--- DATA FOR PROCESSING Enclosed Below ---

(** * WhisperRecorder: the C wrapper around the whisper engine

    A shallow embedding of [Sources/CWhisper/whisper_wrapper.c]: the WAV
    decoder [read_wav_file], the handle life cycle and the two transcription
    entry points, over an explicit heap, an allocator that may refuse a
    request, a read-only file system and an abstract inference engine.

    Conventions.
    - Pointers are [option addr]; [None] is the null pointer.  Addresses are
      handed out in increasing order and never reused.
    - A call either completes with a value and a new [world], or leaves the
      defined behaviour of C ([Undef]): writing past the end of a buffer,
      releasing or dereferencing a dead pointer, signed overflow.
    - [int] and [short] are 32 and 16 bits wide, two's complement, and the
      target is little-endian.  The reads of the WAV header through
      [int *] and [short *] and the shifts of the 24-bit branch are given
      this meaning (loads of little-endian fields, wrap-around at 32 bits);
      ISO C leaves both open, and [Undef] does not cover them.
    - [float] is IEEE-754 single precision, every operation rounded to
      nearest even.
    - Diagnostics written to stderr are not part of the model. *)

From Stdlib Require Import ZArith List String Ascii Strings.Byte QArith Qpower Lia Lqa SpecFloat.
From stdpp Require Import base option list gmap strings.

Open Scope Z_scope.

(** ** Machine integers and bytes *)

Definition byte_val (b : byte) : Z := Z.of_N (Byte.to_N b).

#[global] Instance byte_eq_decision : EqDecision byte := Byte.byte_eq_dec.

(** The value of a [bits]-wide two's complement pattern. *)
Definition wrap (bits z : Z) : Z :=
  (z + 2 ^ (bits - 1)) mod 2 ^ bits - 2 ^ (bits - 1).

Definition INT_MAX : Z := 2147483647.
Definition INT_MIN : Z := -2147483648.

Definition in_int (z : Z) : bool := (INT_MIN <=? z) && (z <=? INT_MAX).

(** [buf[k]] for [unsigned char *buf]. *)
Definition load_uchar (buf : list byte) (k : nat) : option Z :=
  byte_val <$> buf !! k.

(** [*(short * )(buf + off)]. *)
Definition load_short (buf : list byte) (off : nat) : option Z :=
  b0 ← buf !! off;
  b1 ← buf !! S off;
  Some (wrap 16 (Z.lor (byte_val b0) (Z.shiftl (byte_val b1) 8))).

(** The 32-bit pattern stored at [buf + off]. *)
Definition load_word (buf : list byte) (off : nat) : option Z :=
  b0 ← buf !! off;
  b1 ← buf !! S off;
  b2 ← buf !! S (S off);
  b3 ← buf !! S (S (S off));
  Some (Z.lor (Z.lor (byte_val b0) (Z.shiftl (byte_val b1) 8))
              (Z.lor (Z.shiftl (byte_val b2) 16) (Z.shiftl (byte_val b3) 24))).

(** [*(int * )(buf + off)]. *)
Definition load_int (buf : list byte) (off : nat) : option Z :=
  wrap 32 <$> load_word buf off.

(** The 24-bit branch of the decoder:
    [(b0 << 8) | (b1 << 16) | (b2 << 24)] on operands promoted to [int].
    The last shift reaches the sign bit; the result is the two's complement
    value of the pattern. *)
Definition sample24 (b0 b1 b2 : Z) : Z :=
  wrap 32 (Z.lor (Z.lor (Z.shiftl b0 8) (Z.shiftl b1 16)) (Z.shiftl b2 24)).

(** The usual reading of three little-endian bytes as a signed 24-bit
    sample, for comparison with [sample24]. *)
Definition standard24 (b0 b1 b2 : Z) : Z :=
  wrap 24 (Z.lor (Z.lor b0 (Z.shiftl b1 8)) (Z.shiftl b2 16)).

(** ** Single-precision arithmetic

    The decoder only converts integers to [float], reinterprets 32-bit
    patterns, adds, subtracts and divides.  The code is embedded over this
    interface.  [binary32_ops] is the arithmetic of the code: IEEE-754
    single precision with rounding to nearest even.  [exact_ops] is
    arithmetic on the rationals, where nothing is rounded: it tells what a
    formula of the code means as a number and is not what the code
    computes. *)

Record float_ops (F : Type) : Type := {
  f_of_Z : Z → F;
  f_of_bits : Z → F;
  f_add : F → F → F;
  f_sub : F → F → F;
  f_div : F → F → F
}.
Arguments f_of_Z {F} _ _.
Arguments f_of_bits {F} _ _.
Arguments f_add {F} _ _ _.
Arguments f_sub {F} _ _ _.
Arguments f_div {F} _ _ _.

Definition b32_of_Z (z : Z) : spec_float := binary_normalize 24 128 z 0 false.

Definition b32_of_bits (w : Z) : spec_float :=
  let s := Z.testbit w 31 in
  let e := Z.land (Z.shiftr w 23) 255 in
  let m := Z.land w (2 ^ 23 - 1) in
  if e =? 255 then (if m =? 0 then S754_infinity s else S754_nan)
  else if e =? 0 then
    match m with Zpos p => S754_finite s p (-149) | _ => S754_zero s end
  else
    match m + 2 ^ 23 with Zpos p => S754_finite s p (e - 150) | _ => S754_nan end.

Definition binary32_ops : float_ops spec_float := {|
  f_of_Z := b32_of_Z;
  f_of_bits := b32_of_bits;
  f_add := SFadd 24 128;
  f_sub := SFsub 24 128;
  f_div := SFdiv 24 128
|}.

(** [m * 2^e] *)
Definition dyadic (m e : Z) : Q := (inject_Z m * 2 ^ e)%Q.

(** The number a single stands for; infinities and NaN stand for none. *)
Definition b32_real (x : spec_float) : option Q :=
  match x with
  | S754_zero _ => Some 0%Q
  | S754_finite s m e => Some (dyadic (cond_Zopp s (Zpos m)) e)
  | S754_infinity _ | S754_nan => None
  end.

(** Numbers a single holds exactly: [N * 2^E] with at most 24 bits in [N]
    and [E] from the least exponent, -149, up to 103 (so up to [2^127]). *)
Definition b32_rep (q : Q) : Prop :=
  ∃ N E, - 2 ^ 24 ≤ N ≤ 2 ^ 24 ∧ -149 ≤ E ≤ 103 ∧ (q == dyadic N E)%Q.

(** [x] is a rounding of the number [v]: it lies between any two
    representable numbers that enclose [v]. *)
Definition rounds_to (v : Q) (x : spec_float) : Prop :=
  ∀ lo hi, b32_rep lo → b32_rep hi → (lo <= v <= hi)%Q →
    ∃ q, b32_real x = Some q ∧ (lo <= q <= hi)%Q.

(** A sample that stands for a number between -1 and 1. *)
Definition b32_unit (x : spec_float) : Prop :=
  ∃ q, b32_real x = Some q ∧ (-1 <= q <= 1)%Q.

(** Arithmetic without rounding.  Only finite patterns have a rational
    value; on the others [f_of_bits] is 0, a value without meaning.  The
    statements that name [exact_ops] are about 8-bit samples and about
    sample runs on 16-bit files. *)
Definition exact_ops : float_ops Q := {|
  f_of_Z := inject_Z;
  f_of_bits := fun w => default 0%Q (b32_real (b32_of_bits w));
  f_add := Qplus;
  f_sub := Qminus;
  f_div := Qdiv
|}.

(** *** The two flags of a mantissa shifted to the right *)

Definition inexact (mrs : shr_record) : bool := shr_r mrs || shr_s mrs.

(** [mrs] stands, at scale [2^k], for the number [num / den]: its mantissa
    is the integer part and its two flags tell whether anything is left. *)
Definition approx (mrs : shr_record) (k num den : Z) : Prop :=
  0 ≤ shr_m mrs
  ∧ 2 ^ k * den * shr_m mrs ≤ num < 2 ^ k * den * (shr_m mrs + 1)
  ∧ (inexact mrs = false → num = 2 ^ k * den * shr_m mrs)
  ∧ (inexact mrs = true → 2 ^ k * den * shr_m mrs < num).

(** ** The engine interface (whisper.h) *)

(** Heap addresses and engine context handles. *)
Abbreviation addr := positive (only parsing).
Abbreviation ctx_id := positive (only parsing).

Inductive whisper_sampling_strategy : Type :=
| WHISPER_SAMPLING_GREEDY
| WHISPER_SAMPLING_BEAM_SEARCH.

(** The fields of [struct whisper_full_params] that the wrapper reads or
    writes. *)
Record whisper_full_params : Type := {
  strategy : whisper_sampling_strategy;
  n_threads : Z;
  offset_ms : Z;
  duration_ms : Z;
  translate : bool;
  no_context : bool;
  single_segment : bool;
  print_special : bool;
  print_progress : bool;
  print_realtime : bool;
  print_timestamps : bool;
  max_len : Z;
  split_on_word : bool;
  max_tokens : Z;
  language : string
}.

(** The operations of the inference library the wrapper calls.  [E] is the
    state of the library, [CP] its [struct whisper_context_params]. *)
Record whisper_engine (F E CP : Type) : Type := {
  whisper_context_default_params : CP;
  whisper_init_from_file_with_params : string → CP → E → option ctx_id * E;
  whisper_free : ctx_id → E → E;
  whisper_full_default_params : whisper_sampling_strategy → whisper_full_params;
  whisper_full : ctx_id → whisper_full_params → list F → Z → E → Z * E;
  whisper_full_n_segments : ctx_id → E → Z;
  whisper_full_get_segment_text : ctx_id → Z → E → string
}.
Arguments whisper_context_default_params {F E CP} _.
Arguments whisper_init_from_file_with_params {F E CP} _ _ _ _.
Arguments whisper_free {F E CP} _ _ _.
Arguments whisper_full_default_params {F E CP} _ _.
Arguments whisper_full {F E CP} _ _ _ _ _ _.
Arguments whisper_full_n_segments {F E CP} _ _ _.
Arguments whisper_full_get_segment_text {F E CP} _ _ _ _.

(** ** Observable events *)

Inductive event : Type :=
| EvFopen (path : string) (ok : bool)
| EvFread (want got : Z)
| EvFclose
| EvMalloc (size : Z) (p : option addr)
| EvRealloc (old : addr) (size : Z) (p : option addr)
| EvStrdup (s : string) (p : option addr)
| EvFree (p : addr)
| EvInit (model_path : string) (c : option ctx_id)
| EvWhisperFree (c : ctx_id)
| EvWhisperFull (c : ctx_id) (params : whisper_full_params) (n_samples status : Z)
| EvNSegments (c : ctx_id) (n : Z)
| EvSegmentText (c : ctx_id) (i : Z).

(** ** Undefined behaviour and results *)

Inductive ub : Type :=
| BadPointer
| BadFree
| OutOfBounds
| IntOverflow.

Inductive outcome (W A : Type) : Type :=
| Ok (a : A) (w : W)
| Undef (why : ub).
Arguments Ok {W A} _ _.
Arguments Undef {W A} _.

(** A [const char *] handed back to the caller: null, a string literal in
    static storage, or a pointer into the heap. *)
Inductive cptr : Type :=
| CNull
| CLit (s : string)
| CHeap (p : addr).

Definition cptr_of (p : option addr) : cptr :=
  match p with Some a => CHeap a | None => CNull end.

(** The sentinel texts of the wrapper. *)
Definition msg_invalid : string := "Error: Invalid parameters".
Definition msg_load : string := "Error: Failed to load audio file".
Definition msg_process : string := "Error: Failed to process audio with whisper".
Definition msg_no_speech : string := "No speech detected".
Definition msg_alloc : string := "Error: Failed to allocate memory for transcription".

(** The out-parameters of [read_wav_file]: [*pcm], [*samples],
    [*sample_rate]. *)
Record wav_out : Type := {
  o_pcm : option addr;
  o_samples : Z;
  o_rate : Z
}.

Definition tag_RIFF : list byte := [x52; x49; x46; x46].
Definition tag_WAVE : list byte := [x57; x41; x56; x45].

(** [memcmp(p, tag, 4) == 0] *)
Definition tag_at (buf : list byte) (off : nat) (tag : list byte) : bool :=
  bool_decide (take 4 (drop off buf) = tag).

(** [setup_params] *)
Definition setup_params (params : whisper_full_params)
    (use_language_detection : bool) : whisper_full_params := {|
  strategy := strategy params;
  n_threads := 4;
  offset_ms := 0;
  duration_ms := 0;
  translate := false;
  no_context := no_context params;
  single_segment := single_segment params;
  print_special := false;
  print_progress := false;
  print_realtime := false;
  print_timestamps := false;
  max_len := 0;
  split_on_word := true;
  max_tokens := 0;
  language := if use_language_detection then "auto" else "en"
|}.

(** [params.no_context = true; params.single_segment = true;] *)
Definition set_streaming (params : whisper_full_params) : whisper_full_params := {|
  strategy := strategy params;
  n_threads := n_threads params;
  offset_ms := offset_ms params;
  duration_ms := duration_ms params;
  translate := translate params;
  no_context := true;
  single_segment := true;
  print_special := print_special params;
  print_progress := print_progress params;
  print_realtime := print_realtime params;
  print_timestamps := print_timestamps params;
  max_len := max_len params;
  split_on_word := split_on_word params;
  max_tokens := max_tokens params;
  language := language params
|}.

(** ** Computations over a world *)

Definition M (W A : Type) : Type := W → outcome W A.

#[global] Instance M_ret {W} : MRet (M W) := λ A a w, Ok a w.

#[global] Instance M_bind {W} : MBind (M W) := λ A B k m w,
  match m w with
  | Ok a w' => k a w'
  | Undef why => Undef why
  end.

Definition undefined {W A} (why : ub) : M W A := λ _, Undef why.

(** The allocator's decision on the next request; it grants every request
    once its script is used up. *)
Definition next_grant (g : list bool) : bool * list bool :=
  match g with
  | [] => (true, [])
  | b :: g' => (b, g')
  end.

Section Model.
Context {F E CP : Type}.
Variable fo : float_ops F.
Variable eng : whisper_engine F E CP.

(** *** Memory *)

(** What a live allocation holds.  [BRaw] is storage as [malloc] returns
    it; [BWrapper] is a [struct whisper_wrapper]; [BChars] a character
    array of [cap] bytes holding a NUL-terminated text. *)
Inductive block : Type :=
| BRaw (size : Z)
| BWrapper (ctx : option ctx_id) (result_buffer : option addr)
| BChars (cap : Z) (text : string)
| BFloats (data : list F)
| BBytes (data : list byte).

Record world : Type := {
  heap : gmap addr block;
  brk : addr;
  grants : list bool;
  fs : string → option (list byte);
  engine_state : E;
  trace : list event
}.

Definition set_heap (h : gmap addr block) (w : world) : world :=
  {| heap := h; brk := brk w; grants := grants w; fs := fs w;
     engine_state := engine_state w; trace := trace w |}.

Definition set_engine (e : E) (w : world) : world :=
  {| heap := heap w; brk := brk w; grants := grants w; fs := fs w;
     engine_state := e; trace := trace w |}.

Definition emit (e : event) : M world unit := λ w,
  Ok tt {| heap := heap w; brk := brk w; grants := grants w; fs := fs w;
           engine_state := engine_state w; trace := trace w ++ [e] |}.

--- End of Enclosed DATA FOR PROCESSING ---

Given the records above, reproduce precisely and only the lines between the line holding "(lo <= v <= hi)%Q →" and the line holding "f_of_Z := inject_Z;", inclusive.

→ SOLUTION BELOW:
  ∀ lo hi, b32_rep lo → b32_rep hi → (lo <= v <= hi)%Q →
    ∃ q, b32_real x = Some q ∧ (lo <= q <= hi)%Q.

(** A sample that stands for a number between -1 and 1. *)
Definition b32_unit (x : spec_float) : Prop :=
  ∃ q, b32_real x = Some q ∧ (-1 <= q <= 1)%Q.

(** Arithmetic without rounding.  Only finite patterns have a rational
    value; on the others [f_of_bits] is 0, a value without meaning.  The
    statements that name [exact_ops] are about 8-bit samples and about
    sample runs on 16-bit files. *)
Definition exact_ops : float_ops Q := {|
  f_of_Z := inject_Z;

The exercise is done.